On Forgetting Who Imagines
The denial that Jehovah is imagined has a distinct manifestation -
one that, at first glance, appears to bear advantages:
mental resilience, determination, consistency, ecstatic joy,
and a sense of power, unity, and shared destiny.
Yet these advantages are expressions of an inner ruling dynamic -
arising from the prevention of inner intimacy.
Jehovah can be perceived as the truth
only through the believer’s private imagination.
To maintain the belief that Jehovah is not privately imagined,
the believer must preserve an inner split.
He cannot allow himself to recognise
that he is the one imagining Jehovah -
for in that recognition, Jehovah would lose his power
as an external authority.
Thus, the believer’s experiential world becomes confined
to an imagined realm serving singular function:
to sustain the denial of being the imaginer.
The role of this realm
is to act as a substitute for life beyond denial.
Every experience within it is interpreted through the themed lens of the denial,
which prevents any moment from being truly free or alive from it.
What seems like an advantage
is, in essence, a sphere of disconnection from the inner.

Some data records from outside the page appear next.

(** A row no owned route names outlives a pass, whatever becomes of it. *)
Lemma pass_spares y k r desired planned_at seen now now' gate k' r' res :
  reconcile_owned k r desired planned_at seen now now' gate = (k', r', res) ->
  (forall d, dropped_route r desired planned_at d -> names_row d y = false) -> (forall e, e ∈ desired -> metric e <> 0) ->
  stands k y = true -> stands k' y = true.
Proof.
  unfold reconcile_owned. cbv zeta. set (o := pass_owned k r (keys desired) seen now now').
  set (dropped := List.filter (fun e => negb _) (List.filter _ (routes o))).
  set (o3 := mkOwned (routes o) _ (contested o)). set (adds := plan_adds o3 now gate 0 desired). intros E Hd Hm Hy.
  assert (Hdrop : forall d, d ∈ dropped -> names_row d y = false).
  { intros d Hin. apply Hd. unfold dropped in Hin. rewrite !filter_elem, !negb_true_iff, has_false in Hin.
    destruct Hin as [[Hr Hn] Hk]. unfold o in Hk, Hr. rewrite keeps_ahead_entered in Hk by done. apply pass_owned_routes in Hr as [Hr _]. by split_and!. }
  destruct ((DeleteRoute <$> dropped) ++ (AddRoute <$> adds)) as [|act acts] eqn:Ea; [by injection E as <- _ _|]. rewrite <- Ea in E.
  destruct (execute k [] _) as [[k1 journal] out] eqn:Ex.
  destruct (batch_spares y ((DeleteRoute <$> dropped) ++ (AddRoute <$> adds)) k k1 journal out) as [H1 H2]; [..|exact Hy|exact Ex|].
  - apply Forall_app; split; apply Forall_fmap, Forall_forall; done.
  - intros d [(d' & [= ->] & Hd')%list_elem_of_fmap|(d' & [=] & _)%list_elem_of_fmap]%elem_of_app. by apply Hdrop.
  - intros e [(e' & [=] & _)%list_elem_of_fmap|(e' & [= ->] & He')%list_elem_of_fmap]%elem_of_app. apply Hm. by apply (plan_adds_sound o3) in He' as [? _].
  - destruct out as [[]|er]; [injection E as <- _ _; done|]. destruct (rollback_with_residue k1 journal). by injection E as <- _ _.
Qed.

End RowPasses.

(** ** A desk to run on *)

(** The desk of [RouteTable], its two host rows adopted; the plan wants one of them, a new
    host and a row the VPN client already holds. *)
Definition desk : BookTable * Reconciler := (desk_table, (adopt_signed_routes desk_table new_reconciler).1).

Definition desk_plan : list RouteEntry := [host_row 2 0x0A000001; host_row 3 0x0A000001; vpn_row].

Definition desk_pass (s : BookTable * Reconciler) : BookTable * Reconciler :=
  (reconcile s.1 s.2 desk_plan 10 11 (fun _ => false)).1.

Lemma desk_step spared adoptable s : world_step spared adoptable s (desk_pass s).
Proof.
  destruct s as [k r]. unfold desk_pass. cbn [fst snd].
  destruct (reconcile k r desk_plan 10 11 (fun _ => false)) as [[k' r'] res] eqn:E. exact (StepPass _ _ _ _ _ _ _ _ _ _ _ _ _ E).
Qed.

Lemma foreign_row_survives_witness :
  holds desk.1 (route_key vpn_row) = true /\ (route_key vpn_row ∉ keys (routes (owned desk.2)))
  /\ holds (desk_pass desk).1 (route_key vpn_row) = true /\ (route_key vpn_row ∉ keys (routes (owned (desk_pass desk).2))).
Proof.
  assert (Hh : holds desk.1 (route_key vpn_row) = true) by by vm_compute.
  assert (Hn : (route_key vpn_row ∉ keys (routes (owned desk.2)))) by (apply (bool_decide_eq_true_1 _); by vm_compute).
  split; [done|]. split; [done|]. apply (foreign_row_survives (route_key vpn_row) desk (desk_pass desk)); [|done..].
  apply rtc_once, desk_step.
Defined.

Lemma claims_stay_true_witness :
  routes (owned (desk_pass desk).2) = [host_row 2 0x0A000001; host_row 3 0x0A000001]
  /\ forall x, x ∈ keys (routes (owned (desk_pass desk).2)) -> holds (desk_pass desk).1 x = true.
Proof.
  split; [by vm_compute|]. apply (claims_stay_true desk (desk_pass desk)); [apply rtc_once, desk_step|].
  apply Forall_forall. vm_compute. by repeat constructor.
Defined.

A cyclical repetition born of avoidance -
of the unprocessed fear that first gave rise
to the denial that Jehovah is imagined.
And the very fact that this denial bears a name - "Jehovah" -
creates a fascinating phenomenon.
At its root, the experience of unprocessed fear
is universal to all human beings.
Each of us, as a whole yet partial being
within an all-encompassing reality,
is limited in perception
and therefore experiences reality through our inwardness.
Whenever we fear,
we are, in fact, inviting ourselves
to expand into a reality not yet included within us.
When we resist that invitation,
we create a chain of reactions built on avoidance -
which generates a separation between us and reality
through a space of denial that tries to protect us from pain.
So why does one who denies fear by believing in Jehovah
create separation within separation?
Because when denial is represented
as a heritage symbol bearing the name Jehovah,
the ritual becomes the aesthetics by which denial is shaped.
This creates a dual validation to the believer's private denial:
the multiplicity of believers -
each denying for their own reason -
produces the impression
that there is no private denial to attend to at all.
Meanwhile, ritual dictates what is to be done
within the space of denial,
establishing its permanence across generations.
Thus, believers form a union that resists reality itself -
a group convinced that it must remain separate:
"Jews" versus "Gentiles".
Instead of recognising the separations
we each create within ourselves as individuals,
the tribal identity immunes itself from its own denial
under the sanctified concept of "religion".
To remember the imaginer
is to return from being a vessel of representation -
to intimacy.
When we recognise ourselves as the source of the image,
the distance between creator and creation dissolves -
and what seemed divine in separation
reveals itself as living unity.
This is not blasphemy, but belonging.
For only through awareness of our imagining
can we meet reality as a whole -
where devotion and freedom are one movement,
and witnessing becomes the pulse of life itself.